Even though I knew it was going to happen, somehow it was really upsetting to see Soeun taking apart our bed yesterday. Watching the legs come off the base of the metal frame as my husband unscrewed it, made me feel like our place of comfort was being dismembered. This week Velvet Ashes theme is chaos, very fitting for our week too.
This house move is different to many of our other moves.
I'm not pregnant this time, as I was the last two moves. We aren't needing to cull our belongings to fit in a 20kg bag as we do when we move internationally. And we're also not trying to get rid of things so everything will fit on one truck, like we did when we moved from Phnom Penh to Siem Reap. And we don't even have a moving day, more like a moving week.
But its also the same as every other move.

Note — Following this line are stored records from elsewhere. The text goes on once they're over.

Lemma isPartOfDecomposition_fuel_S fuel char target :
  isPartOfDecomposition_fuel (S fuel) char target data =
    match charToDecomposition data !! target with
    | None => Some false
    | Some targetDecomp =>
        if bool_decide (char ∈ components targetDecomp) then Some true
        else firstTrue (λ component,
                          isPartOfDecomposition_fuel fuel char component data)
                       (components targetDecomp)
    end.
Proof. reflexivity. Qed.

Lemma forEachM_None {A S} (body : S → A → option S) xs :
  foldl (λ acc x, s ← acc; body s x) None xs = None.
Proof. induction xs; simpl; auto. Qed.

Lemma forEachM_nil {A S} (init : S) (body : S → A → option S) :
  forEachM [] init body = Some init.
Proof. reflexivity. Qed.

Lemma forEachM_cons {A S} x xs (init : S) (body : S → A → option S) :
  forEachM (x :: xs) init body = s ← body init x; forEachM xs s body.
Proof.
  unfold forEachM. simpl. destruct (body init x); simpl; [done|].
  apply forEachM_None.
Qed.

Lemma forEachM_invariant {A S} (P : S → Prop) xs (init : S)
    (body : S → A → option S) r :
  P init →
  (∀ s x s', x ∈ xs → P s → body s x = Some s' → P s') →
  forEachM xs init body = Some r → P r.
Proof.
  revert init. induction xs as [|x xs IH]; intros init Hinit Hstep Hr.
  - rewrite forEachM_nil in Hr. by injection Hr as <-.
  - rewrite forEachM_cons in Hr.
    destruct (body init x) as [s|] eqn:Hbody; [|done]. simpl in Hr.
    apply (IH s); [|intros s0 x0 s' Hx0; apply Hstep; by right|done].
    apply (Hstep init x); [by left|done|done].
Qed.

(** In a graph with a two-node cycle the path-membership test of a symbol
    that is not on the cycle never returns, whatever the fuel. *)
Lemma isPartOfDecomposition_cycle char A B dA dB :
  charToDecomposition data !! A = Some dA → components dA = [B] →
  charToDecomposition data !! B = Some dB → components dB = [A] →
  char ≠ A → char ≠ B →
  ∀ fuel, isPartOfDecomposition_fuel fuel char A data = None
          ∧ isPartOfDecomposition_fuel fuel char B data = None.
Proof.
  intros HA HcA HB HcB HnA HnB fuel.
  induction fuel as [|fuel [IHA IHB]]; [done|].
  rewrite !isPartOfDecomposition_fuel_S, HA, HB, HcA, HcB.
  rewrite !bool_decide_eq_false_2
    by (rewrite list_elem_of_singleton; done).
  simpl. by rewrite IHA, IHB.
Qed.

End hint_search.

(** C2 (termination).  The claim fails for the path-membership test: on the
    graph [A -> [B]], [B -> [A]], [X -> [P, Q]] the call
    [isPartOfDecomposition("X", "A")] does not return for any amount of fuel,
    and neither does [generateHints] for the target [A] and the pool
    [P], [Q], whose pair the reverse index maps to the candidate [X]. *)
Theorem generateHints_cycle_never_returns :
  (∀ fuel, isPartOfDecomposition_fuel fuel (lit "X") (lit "A") cyclicData = None) ∧
  (∀ fuel, generateHints_fuel fuel (lit "A") cyclicPool cyclicData = None).
Proof.
  assert (∀ fuel,
            isPartOfDecomposition_fuel fuel (lit "X") (lit "A") cyclicData = None)
    as Hstuck.
  { intros fuel.
    apply (isPartOfDecomposition_cycle cyclicData (lit "X") (lit "A") (lit "B")
             (entry (lit "A") [lit "B"]) (entry (lit "B") [lit "A"]));
      by vm_compute. }
  split; [done|]. intros fuel.
  unfold generateHints_fuel.
  replace (buildCharToCardIds cyclicPool !! lit "A") with (@None (list jsstring))
    by by vm_compute.
  unfold findValidNextSteps_fuel.
  replace (length cyclicPool) with 2 by done.
  cbn [seq Nat.add Nat.sub].
  rewrite forEachM_cons. cbn beta. cbn [seq Nat.add Nat.sub].
  rewrite forEachM_cons. cbn beta.
  replace (checkGroup fuel (lit "A") cyclicData
             [cyclicPool !!! 0; cyclicPool !!! 1] [])
    with (@None (list Step)); [done|].
  unfold checkGroup.
  replace (default [] (componentsToChars cyclicData
                         !! sortedKey (character <$> [cyclicPool !!! 0; cyclicPool !!! 1])))
    with [lit "X"] by by vm_compute.
  rewrite forEachM_cons. cbn beta zeta.
  replace (hasEnoughComponents (character <$> [cyclicPool !!! 0; cyclicPool !!! 1])
             (getComponentsForWord (lit "X") cyclicData) cyclicData)
    with true by by vm_compute.
  replace (bool_decide (lit "X" = lit "A")) with false by by vm_compute.
  cbn [negb]. by rewrite Hstuck.
Qed.

Section hint_soundness.

Context (data : GameData).

Lemma firstTrue_true {A} (f : A → option bool) xs :
  firstTrue f xs = Some true → ∃ x, x ∈ xs ∧ f x = Some true.
Proof.
  induction xs as [|x xs IH]; [done|]. simpl.
  destruct (f x) as [[]|] eqn:Hfx; [|intros Hxs|done].
  - intros _. exists x. split; [by left|done].
  - destruct (IH Hxs) as (y & Hy & Hfy). exists y. split; [by right|done].
Qed.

Seeing all our belonging packed up, and moved around and out the door feels so disorientating, like we are dismantling our home. Packing and moving all the things in our home means the space where I feel comfortable and in control is disappearing. Living cross-culturally, so many things feel so chaotic. When I'm out and about in the crazy traffic and markets it can be exciting and stressful at the same time. Knowing I've got a calm, comfortable space to come home to means I can enjoy the chaos and be part of it more. And although we have somewhere else to go when we move out of here, it will be awhile before we are unpacked and settled. We'll be living out of routine and out of boxes. Suspended in limbo for an unknown amount of time.

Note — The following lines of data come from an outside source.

(** The error [coerce_dtype] raises is built without a reason code, so it
    carries the default of the [SchemaError] constructor. *)
Lemma coerce_error_reason_code `{Collaborators} l schema dt pe :
  err_reason_code (coerce_error l schema dt pe) = default_reason_code.
Proof. reflexivity. Qed.

(** A string among integers, coerced to int64 by a lazy call: the coercion
    error comes first in the aggregate and every check has run. *)
Lemma validate_lazy_coercion_failure_witness :
  exists e rest w',
    validate ArraySchemaBackend 0 ex_schema_coerce None None None None
      true false (ex_world [ex_field ex_mixed None])
    = (Raise (ExSchemaErrors 1
                ({| ce_reason_code := err_reason_code e; ce_error := e |}
                 :: rest) 1), w') /\
    err_check e = Some (CheckStr "coerce_dtype('int64')") /\
    calls w' = all_calls ex_schema_coerce.
Proof.
  destruct (@validate_lazy_coercion_failure ex_collaborators
              ArraySchemaBackend 0 ex_schema_coerce None None None None false
              (ex_world [ex_field ex_mixed None])
              (coerce_error 1 ex_schema_coerce ex_int64
                 {| pe_message := "could not coerce to int64";
                    pe_failure_cases :=
                      [ {| fc_index := Some 1%Z; fc_value := VStr "x" |} ] |})
              {| heap := [ex_field ex_mixed None; ex_field ex_mixed None];
                 error_handler := {| eh_lazy := true; eh_collected := [] |};
                 calls := [] |}
              1 (ex_field ex_mixed None) ex_mixed
              eq_refl eq_refl eq_refl eq_refl ex_check_pass_only_causes)
    as (entries & w' & Hrun & _ & Hcalls & _).
  eexists _, _, w'. split; [exact Hrun|]. split; [reflexivity|exact Hcalls].
Defined.

(** The same call in eager mode: the coercion error is raised at once, no
    check is invoked. *)
Lemma validate_eager_coercion_failure_aborts :
  coerce ex_schema_coerce = true /\
  (exists e w',
     validate ArraySchemaBackend 0 ex_schema_coerce None None None None
       false false (ex_world [ex_field ex_mixed None])
     = (Raise (ExSchemaError e), w') /\
     err_check e = Some (CheckStr "coerce_dtype('int64')") /\
     calls w' = []) /\
  ~ ran_core_checks
      (ex_world [ex_field ex_mixed None])
      (snd (validate ArraySchemaBackend 0 ex_schema_coerce None None None None
              false false (ex_world [ex_field ex_mixed None]))).
Proof.
  split; [reflexivity|]. split.
  - eexists _, _. split; [reflexivity|]. split; reflexivity.
  - intros [c Hc]. vm_compute in Hc. discriminate Hc.
Qed.

(** A check that raises [ValueError], followed by one that passes, under
    a lazy handler. *)
Lemma run_checks_wraps_exception_witness :
  exists results entries h',
    run_checks_from 0 [ex_check_raise; ex_check_pass] [] 0 ex_schema_strict
      true (lazy_world [ex_field ex_nulls_dups None] [] [])
    = (Ok results,
       lazy_world h'
         ({| ce_reason_code := Some "check_error";
             ce_error :=
               check_error 0 ex_schema_strict ex_check_raise 0 ex_ValueError |}
          :: entries)
         [CallCheck 0; CallCheck 1]).
Proof.
  destruct (@run_checks_wraps_exception ex_collaborators 0 ex_check_raise
              [ex_check_pass] [] 0 ex_schema_strict true
              [ex_field ex_nulls_dups None] [] []
              (ex_field ex_nulls_dups None) ex_ValueError ex_ValueError
              eq_refl eq_refl eq_refl ex_check_pass_only_causes)
    as (results & entries & h' & Hrun & _).
  exists results, entries, h'. exact Hrun.
Defined.

(** The same checks under an eager handler: the wrapped error is raised
    and the second check is never invoked. *)
Lemma run_checks_eager_stops :
  (exists e w',
     run_checks 0 ex_schema_strict false
       (ex_world [ex_field ex_nulls_dups None])
     = (Raise (ExSchemaError e), w') /\
     err_check e = Some (CheckObj "broken") /\
     calls w' = [CallCheck 0]) /\
  ~ In (CallCheck 1)
      (calls (snd (run_checks 0 ex_schema_strict false
                     (ex_world [ex_field ex_nulls_dups None])))).
Proof.
  split.
  - eexists _, _. split; [vm_compute; reflexivity|]. split; reflexivity.
  - vm_compute. intros [Hc|[]]. discriminate Hc.
Qed.

(** A dispatch error that carries no cause is not wrapped: reading the
    attributes of its missing cause raises, and that exception leaves
    [run_checks] even under a lazy handler. *)
Lemma run_checks_dispatch_without_cause :
  exists e w',
    run_checks_from 0 [ex_check_dispatch_nocause; ex_check_pass] [] 0
      ex_schema_strict true (lazy_world [ex_field ex_nulls_dups None] [] [])
    = (Raise (ExOther e), w') /\
    exc_class e = "AttributeError" /\
    calls w' = [CallCheck 0].
Proof. eexists _, _. split; [vm_compute; reflexivity|]. split; reflexivity. Qed.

A new place is hard to imagine, I'm not sure what to expect. New habits, new sounds, new routes to new shops. New ways to make sharing space and time work for me (an introvert from an individualist culture) and for all the other family members. And then even when we do settle in that place, it is still temporary.
Seeing my bed turn into a pile of pipes mostly feels like falling off a cliff but hopefully this is a reminder that we do have an eternal home.